No dia em que começaram as férias judiciais, centenas de funcionários e oficiais de Justiça de todo o país desdobravam para uma última leitura um guião que tinham recebido do Ministério da Justiça. As instruções explicam com detalhe como devem ser embalados, arrumados e encaixotados os milhares de processos em papel que terão de ser transferidos de uns tribunais para os outros durante a reforma do mapa judiciário que decorre há dois anos e começa, efetivamente, na reabertura do ano judicial.
Em setembro, quando os tribunais reabrirem, terão sido transferidos 790 mil processos em papel, cerca de um quarto do total — três milhões estão digitalizados e já estão a ser migrados eletronicamente.
De acordo com o Ministério da Justiça, a transferência dos documentos em papel vai começar "na última semana de julho" e será feita, na maior parte dos casos, pela PSP e pela GNR; e também pelas autarquias e pelo Exército, tudo "sem qualquer custo" para o Estado.
"Só em algum caso pontual se poderá recorrer a alguma empresa privada de transportes, o que ainda não foi equacionado", explica o gabinete da ministra Paula Teixeira da Cruz. "O problema", explica Fernando Jorge, do sindicato dos funcionários judiciais, "é que todo o trabalho tem de ser feito por nós e neste momento há 1900 funcionários a menos e por isso tenho muitas dúvidas de que o processo esteja concluído a 1 de setembro, quando tudo tiver de estar a funcionar".
É que, continua o sindicalista, "não são só os processos dos tribunais que vão ser fechados que têm de ser transferidos; com a nova reorganização judiciária, os processos têm de ser todos numerados e mudados mesmo dentro do mesmo tribunal".
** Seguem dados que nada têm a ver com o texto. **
(* ===== verification/DriverRefs.v ===== *)
(** * Reference counting and tables of the driver, function by function

    Each driver function runs without a fault from a state of the invariant,
    and moves the references its name says. *)

From S2P Require Import Prelude Abi Linux DriverState Driver DriverApi DriverInv DriverMoves.

Section Refs.
Context {W : Type} `{!Kernel W}.
Context (lo : list nat) (ls : list (nat * nat)) (bound : bool).
#[local] Abbreviation inv := (dinv lo ls bound).
Implicit Types (s : kstate W).

(** ** Mappings *)

Lemma mapping_get_ok lf lr lm ln lu pd q s :
  inv lf lr lm ln lu pd s -> is_Some (k_mappings s !! q) ->
  exists s', vams_mapping_get q s = Ok (tt, s') /\ inv lf lr (q :: lm) ln lu pd s' /\
    k_files s' = k_files s /\ k_requests s' = k_requests s /\ k_dev s' = k_dev s.
Proof.
  intros H [m Hq]. eexists. split; [exact (run_update_mapping s q m _ Hq)|]. split; [|done].
  apply (dinv_mapping_refs _ _ _ _ _ lm (q :: lm) _ _ _ s q m); auto; simpl.
  - rewrite ref1_eq. lia.
  - pose proof (di_map _ _ _ _ _ _ _ _ _ _ H q) as Hc. rewrite Hq in Hc. lia.
  - intros p Hp. by rewrite ref1_ne.
Qed.

Lemma mapping_put_ok lf lr lm ln lu pd q s d :
  inv lf lr (option_list q ++ lm) ln lu pd s -> k_dev s = Some d ->
  exists s', vams_mapping_put q s = Ok (tt, s') /\ inv lf lr lm ln lu pd s' /\
    k_files s' = k_files s /\ k_requests s' = k_requests s /\ k_dev s' = k_dev s.
Proof.
  intros H Hd. destruct q as [q|]; [|by exists s]. simpl in H.
  destruct (mapping_loan_alive _ _ _ _ _ _ _ _ _ _ q H) as [m Hq]; [by left|].
  unfold vams_mapping_put. krun (run_read_mapping _ _ _ Hq).
  pose proof (di_map _ _ _ _ _ _ _ _ _ _ H q) as Hc. rewrite Hq in Hc.
  destruct (Z.eqb_spec (m_refs m) 1) as [E|E].
  - unfold vams_mapping_release. krun (run_read_mapping _ _ _ Hq). krun (run_read_device _ _ Hd).
    eexists. split; [done|]. split; [|done]. by apply (dinv_mapping_free _ _ _ _ _ _ _ _ _ s q m).
  - eexists. split; [by apply run_update_mapping|]. split; [|done].
    apply (dinv_mapping_refs _ _ _ _ _ (q :: lm) lm _ _ _ s q m); auto; simpl.
    + rewrite ref1_eq. lia.
    + lia.
    + intros p Hp. by rewrite ref1_ne.
Qed.

(** ** Files *)

Lemma file_get_ok lf lr lm ln lu pd f s :
  inv lf lr lm ln lu pd s -> is_Some (k_files s !! f) ->
  exists vf, k_files s !! f = Some vf /\
    file_get f s = Ok (tt, set_k_files (<[f := set_vf_refs (vf_refs vf + 1) vf]> (k_files s)) s) /\
    inv (f :: lf) lr lm ln lu pd
      (set_k_files (<[f := set_vf_refs (vf_refs vf + 1) vf]> (k_files s)) s).
Proof.
  intros H [vf Hf]. exists vf. split; [done|]. split; [exact (run_update_file s f vf _ Hf)|].
  apply (dinv_file_refs _ _ _ lf (f :: lf) _ _ _ _ _ s f vf); auto; simpl.
  - rewrite ref1_eq. lia.
  - pose proof (dinv_file_refs_pos _ _ _ _ _ _ _ _ _ s f vf H Hf). lia.
  - intros p Hp. by rewrite ref1_ne.
Qed.

Lemma file_put_ok lf lr lm ln lu pd f s :
  inv (f :: lf) lr lm ln lu pd s -> (f ∈ lo -> f ∈ lf) ->
  exists s', file_put f s = Ok (tt, s') /\ inv lf lr lm ln lu pd s' /\
    k_requests s' = k_requests s.
Proof.
  intros H Hopen. destruct (open_alive _ _ _ _ _ _ _ _ _ _ f H) as [vf Hf]; [by left|].
  destruct (device_alive _ _ _ _ _ _ _ _ _ _ f vf H Hf) as [d Hd].
  unfold file_put. krun (run_read_file _ _ _ Hf).
  pose proof (di_file _ _ _ _ _ _ _ _ _ _ H f) as Hc. rewrite Hf in Hc.
  destruct (Z.eqb_spec (vf_refs vf) 1) as [E|E].
  - assert (Hnl : f ∉ lo).
    { intros Hin%Hopen%hits_elem. destruct Hc as [Hc _]. unfold file_refs in Hc. simpl in Hc.
      rewrite ref1_eq in Hc. pose proof (owner_refs_nonneg (k_requests s) f). lia. }
    exists (close_file f d s). split; [|split; [|done]].
    + unfold vams_file_release_refs. krun (run_read_file _ _ _ Hf).
      by krun (run_device_put _ _ Hd).
    + by apply (dinv_file_free _ _ _ _ _ _ _ _ _ s f vf d).
  - eexists. split; [by apply run_update_file|]. split; [|done].
    apply (dinv_file_refs _ _ _ (f :: lf) lf _ _ _ _ _ s f vf); auto; simpl.
    + rewrite ref1_eq. lia.
    + lia.
    + intros p Hp. by rewrite ref1_ne.
Qed.

(** ** Requests *)

Lemma request_get_ok lf lr lm ln lu pd p r s :
  inv lf lr lm ln lu pd s -> k_requests s !! p = Some r ->
  vams_request_get p s
    = Ok (tt, set_k_requests (<[p := set_r_refs (r_refs r + 1) r]> (k_requests s)) s) /\
  inv lf (p :: lr) lm ln lu pd
    (set_k_requests (<[p := set_r_refs (r_refs r + 1) r]> (k_requests s)) s).
Proof.
  intros H Hp. split; [exact (run_update_request s p r _ Hp)|].
  apply (dinv_request_refs _ _ _ lf lr (p :: lr) _ _ _ _ s p r); auto; simpl.
  - rewrite ref1_eq. lia.
  - pose proof (dinv_refs_pos _ _ _ _ _ _ _ _ _ s p r H Hp). lia.
  - intros q Hq. by rewrite ref1_ne.
Qed.

(** Releasing mappings and files does not look at the requests. *)
Lemma mapping_put_requests q s s' x :
  vams_mapping_put q s = Ok (tt, s') ->
  vams_mapping_put q (set_k_requests x s) = Ok (tt, set_k_requests x s').
Proof.
  destruct q as [q|]; [|by intros [= ->]].
  unfold vams_mapping_put, vams_mapping_release, read_mapping, update_mapping, read_device,
    mbind, K_bind.
  change (k_mappings (set_k_requests x s)) with (k_mappings s).
  destruct (k_mappings s !! q) as [m|] eqn:Eq; [|done]. destruct (m_refs m =? 1).
  - change (k_mappings (set_k_requests x s)) with (k_mappings s). rewrite Eq.
    change (k_dev (set_k_requests x s)) with (k_dev s).
    destruct (k_dev s); [|done]. by intros [= <-].
  - change (k_mappings (set_k_requests x s)) with (k_mappings s). rewrite Eq. by intros [= <-].
Qed.

Lemma file_put_requests f s s' x :
  file_put f s = Ok (tt, s') -> file_put f (set_k_requests x s) = Ok (tt, set_k_requests x s').
Proof.
  unfold file_put, vams_file_release_refs, read_file, update_file, mbind, K_bind.
  change (k_files (set_k_requests x s)) with (k_files s).
  destruct (k_files s !! f) as [vf|] eqn:Ef; [|done]. destruct (vf_refs vf =? 1).
  - change (k_files (set_k_requests x s)) with (k_files s). rewrite Ef.
    destruct (k_dev s) as [d|] eqn:Ed.
    + rewrite (run_device_put s d), (run_device_put (set_k_requests x s) d) by done. by intros [= <-].
    + unfold device_put, mbind, K_bind, read_device. by rewrite Ed.
  - change (k_files (set_k_requests x s)) with (k_files s). rewrite Ef. by intros [= <-].
Qed.

(** What the last [vams_request_put] drops before freeing the request. *)
Definition drop_references (r : vams_request) : K W unit :=
  _ ← vams_mapping_put (r_source r);
  _ ← vams_mapping_put (r_destination r);
  from_option file_put (mret tt) (r_owner r).

Lemma drop_references_requests r s s' x :
  drop_references r s = Ok (tt, s') ->
  drop_references r (set_k_requests x s) = Ok (tt, set_k_requests x s').
Proof.
  unfold drop_references, mbind, K_bind.
  destruct (vams_mapping_put (r_source r) s) as [[[] s1]|] eqn:E1; [|done].
  rewrite (mapping_put_requests _ _ _ x E1).
  destruct (vams_mapping_put (r_destination r) s1) as [[[] s2]|] eqn:E2; [|done].
  rewrite (mapping_put_requests _ _ _ x E2).
  destruct (r_owner r) as [f|]; simpl; [apply file_put_requests|]. by intros [= ->].
Qed.

Lemma drop_references_ok lr lm ln lu pd r s :
  inv (option_list (r_owner r) ++ lo) lr
    (option_list (r_source r) ++ option_list (r_destination r) ++ lm) ln lu pd s ->
  (r_owner r = None -> r_source r = None /\ r_destination r = None) ->
  exists s', drop_references r s = Ok (tt, s') /\ inv lo lr lm ln lu pd s' /\
    k_requests s' = k_requests s.
Proof.
  intros H Hnone. unfold drop_references. destruct (r_owner r) as [f|] eqn:Ho.
  - destruct (open_alive _ _ _ _ _ _ _ _ _ _ f H) as [vf Hf]; [by left|].
    destruct (device_alive _ _ _ _ _ _ _ _ _ _ f vf H Hf) as [d Hd].
    destruct (mapping_put_ok _ _ _ _ _ _ _ _ d H Hd) as (s1 & E1 & H1 & _ & R1 & D1). krun E1.
    rewrite <-D1 in Hd.
    destruct (mapping_put_ok _ _ _ _ _ _ _ _ d H1 Hd) as (s2 & E2 & H2 & _ & R2 & _). krun E2.
    destruct (file_put_ok _ _ _ _ _ _ f s2 H2) as (s3 & E3 & H3 & R3); [done|].
    exists s3. split; [done|]. split; [done|]. congruence.
  - destruct Hnone as [Es Ed]; [done|]. rewrite Es, Ed in *. by exists s.
Qed.

Lemma request_put_last p r s s' :
  k_requests s !! p = Some r -> r_refs r = 1 -> drop_references r s = Ok (tt, s') ->
  vams_request_put p s = Ok (tt, set_k_requests (delete p (k_requests s')) s').
Proof.
  intros Hp E. unfold vams_request_put. krun (run_read_request _ _ _ Hp).
  rewrite (proj2 (Z.eqb_eq _ _) E). unfold drop_references, free_request, modify, mbind, K_bind.
  destruct (vams_mapping_put (r_source r) s) as [[[] s1]|]; [|done].
  destruct (vams_mapping_put (r_destination r) s1) as [[[] s2]|]; [|done].
  by intros ->.
Qed.

(** The requests after dropping a reference to [p]. *)
Definition drop_ref (p : nat) (m : gmap nat vams_request) : gmap nat vams_request :=
  match m !! p with
  | Some r => if r_refs r =? 1 then delete p m else <[p := set_r_refs (r_refs r - 1) r]> m
  | None => m
  end.

Lemma drop_ref_ne p q m : q <> p -> drop_ref p m !! q = m !! q.
Proof.
  intros Hne. unfold drop_ref. destruct (m !! p); [|done].
  case_match; [by apply lookup_delete_ne|by apply lookup_insert_ne].
Qed.

Lemma drop_ref_eq p m r r' :
  m !! p = Some r -> drop_ref p m !! p = Some r' -> r' = set_r_refs (r_refs r - 1) r.
Proof.
  intros Hp. unfold drop_ref. rewrite Hp. case_match; [by rewrite lookup_delete_eq|].
  rewrite lookup_insert_eq. congruence.
Qed.

(** Dropping a reference; the last one frees the request and what it holds. *)
Lemma request_put_ok lr lm ln lu pd p s :
  inv lo (p :: lr) lm ln lu pd s ->
  exists s', vams_request_put p s = Ok (tt, s') /\ inv lo lr lm ln lu pd s' /\
    k_requests s' = drop_ref p (k_requests s).
Proof.
  intros H. destruct (loan_alive _ _ _ _ _ _ _ _ _ _ p H) as [r Hp]; [by left|].
  destruct (Z.eqb_spec (r_refs r) 1) as [E|E].
  - pose proof (dinv_request_free _ _ _ lo lr lm ln ln lu lu pd s p r H Hp E) as Hfree.
    specialize (Hfree ltac:(auto) ltac:(auto) ltac:(auto)).
    destruct (drop_references_ok _ _ _ _ _ _ _ Hfree) as (s' & E' & H' & R').
    { by apply (di_src _ _ _ _ _ _ _ _ _ _ H p r). }
    apply (drop_references_requests _ _ _ (k_requests s)) in E'.
    replace (set_k_requests (k_requests s) _) with s in E' by (by destruct s).
    exists s'. split; [|split; [done|]].
    + rewrite (request_put_last p r s _ Hp E E'). simpl.
      f_equal. f_equal. simpl in R'. rewrite <-R'. by destruct s'.
    + unfold drop_ref. by rewrite Hp, (proj2 (Z.eqb_eq _ _) E).
  - unfold vams_request_put. krun (run_read_request _ _ _ Hp).
    rewrite (proj2 (Z.eqb_neq _ _) E). eexists.
    split; [exact (run_update_request s p r _ Hp)|].
    split; [|unfold drop_ref; by rewrite Hp, (proj2 (Z.eqb_neq _ _) E)].
    pose proof (dinv_refs_pos _ _ _ _ _ _ _ _ _ s p r H Hp).
    apply (dinv_request_refs _ _ _ lo (p :: lr) lr _ _ _ _ s p r); auto; simpl.
    + rewrite ref1_eq. lia.
    + lia.
    + intros q Hq. by rewrite ref1_ne.
Qed.

(** Forgetting a request that is gone. *)
Lemma dinv_forget lf lr lm ln lu pd p s :
  inv lf lr lm (p :: ln) (p :: lu) pd s -> p ∉ lr -> inv lf lr lm ln lu pd s.
Proof.
  intros H Hp. open_inv H.
  assert (Hgone : k_requests s !! p = None).
  { pose proof (Hreq p) as Hc. destruct (k_requests s !! p); [|done].
    unfold request_refs in Hc. rewrite (Hnew p), (Hunp p) in Hc by by left.
    destruct (decide (0 < hits lr p)) as [Hh|Hh]; [by apply hits_pos in Hh|].
    lia. }
  split; try done.
  - intros q r Hq. specialize (Hund q r Hq). destruct (r_done r); [done|].
    destruct Hund as [?|[->|?]%elem_of_cons]; [by left|congruence|by right].
  - intros q Hq. apply Hnew. by right.
  - intros q Hq. apply Hunp. by right.
Qed.

Lemma request_alloc_ok lr lm ln lu pd owner s :
  inv lo lr lm ln lu pd s -> (forall f, owner = Some f -> is_Some (k_files s !! f)) ->
  exists o s', vams_request_alloc owner s = Ok (o, s') /\ k_dev s' = k_dev s /\
    match o with
    | None => inv lo lr lm ln lu pd s'
    | Some p => inv lo (p :: lr) lm (p :: ln) (p :: lu) pd s' /\ (p ∉ lr) /\
                k_requests s' !! p = Some (new_request owner) /\ k_requests s !! p = None
    end.
Proof.
  intros H Howner. unfold vams_request_alloc. krun (run_in_world alloc_ok s).
  destruct (alloc_ok (k_world s)) as [ok w]. cbn [fst snd].
  apply (dinv_world _ _ _ _ _ _ _ _ _ _ w) in H. set (s1 := set_k_world w s) in *.
  destruct ok; cbn [negb]; [|by exists None, s1].
  set (p := fresh (dom (k_requests s1))).
  assert (Hp : k_requests s1 !! p = None) by (apply not_elem_of_dom, is_fresh).
  assert (Hlr : p ∉ lr).
  { intros Hin. destruct (loan_alive _ _ _ _ _ _ _ _ _ _ p H Hin) as [r Hr]. congruence. }
  assert (Hs2 : exists s2, from_option file_get (mret tt) owner
      (set_k_requests (<[p := new_request owner]> (k_requests s1)) s1)
      = Ok (tt, set_k_requests (<[p := new_request owner]> (k_requests s1)) s2) /\
    inv (option_list owner ++ lo) lr lm ln lu pd s2 /\ k_requests s2 = k_requests s1 /\
    k_dev s2 = k_dev s1).
  { destruct owner as [f|]; [|by exists s1].
    destruct (file_get_ok _ _ _ _ _ _ f s1 H) as (vf & Hf & E & H2); [by apply Howner|].
    exists (set_k_files (<[f := set_vf_refs (vf_refs vf + 1) vf]> (k_files s1)) s1).
    split; [|by split_and!]. cbn [from_option]. unfold file_get.
    by rewrite (run_update_file _ f vf) by done. }
  destruct Hs2 as (s2 & E2 & H2 & R2 & D2). exists (Some p). eexists. split.
  { kpure. kpure. fold p. by krun E2. }
  assert (Hp0 : k_requests s !! p = None) by done.
  split; [done|]. rewrite <-R2 in *. split; [by apply dinv_request_alloc|]. split; [done|].
  split; [apply lookup_insert_eq|exact Hp0].
Qed.
End Refs.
A reforma do mapa judiciário, que teve e continua a ter a oposição da Ordem dos Advogados e dos autarcas das localidades onde os tribunais vão fechar ou ser desqualificados, é uma das bandeiras do atual Governo e foi finalmente aceite pelas associações que representam os magistrados judiciais e do Ministério Público. "O novo mapa tem defeitos e virtudes, mas não terá qualquer efeito positivo enquanto não for resolvida a questão da falta de funcionários que é neste momento o principal problema da Justiça portuguesa e que vai ser evidenciado pelo novo mapa", garante Rui Cardoso, presidente do sindicato dos magistrados do Ministério Público. "Não adianta tomar decisões no tempo certo se não houver funcionários para cumprir os despachos", acrescenta Maria José Costeira, do sindicato dos juizes, que recebeu a missão de acompanhar passo a passo a reforma.
"Não sou eu que o digo, é o Governo. De acordo com este novo mapa, mesmo com menos tribunais, continuam a faltar um mínimo de 900 funcionários", insiste Fernando Jorge. "De há dez anos para cá, só sai gente e não entrou ninguém." Em resposta enviada por escrito, o Ministério da Justiça garante estar "à espera de autorização do Ministério das Finanças para abertura de concurso" para admissão de novos funcionários, mas não aponta a data.
7,8 milhões no sistema informático
A migração digital já começou e até ao final desta semana já tinham sido transferidos 800 mil processos. Rui Cardoso, procurador em Lisboa, lembra que na última reforma judicial, em 2005, "houve um crash generalizado do sistema informático"que impediu o acesso aos processos durante vários dias. Este ano, o Ministério da Justiça fez um acordo com a Portugal Telecom, que custou 7,8 milhões de euros para um período de cinco anos, e que permitiu equipar todos os tribunais com cabos de fibra ótica. A rede de comunicações da Justiça foi instalada em 760 locais e abrange todos os tribunais, prisões e a Polícia Judiciária. "E pouco provável que haja um crash semelhante", espera Rui Cardoso.
A hora e meia de carro do Porto, no Tribunal de Resende, um dos 20 que vão fechar definitivamente (há mais 27 que passam a secção de proximidade e deixam praticamente de fazer julgamentos), o trabalho de arrumação e embalagem dos processos já começou. Os dois funcionários presentes no dia desta semana em que o Expresso fotografou as instalações judiciais passam grande parte do tempo a inserir os processos no sistema informático; e o juiz-presidente do tribunal divide os dias de trabalho entre Resende e Cinfães.
Quando o Governo anunciou que o tribunal ia fechar, cerca de 300 de pessoas manifestaram-se em frente ao edifício onde está uma estátua de um dos filhos ilustres da terra: Egas Moniz, o aio de D. Afonso Henriques, que se entregou ao rei espanhol com uma corda ao pescoço por não conseguir impedir a rebeldia do primeiro rei de Portugal. Num dos últimos julgamentos com algum impacto, um agricultor local foi condenado a 15 anos de cadeia por ter assassinado a tiro o próprio irmão. Matou por ciúmes.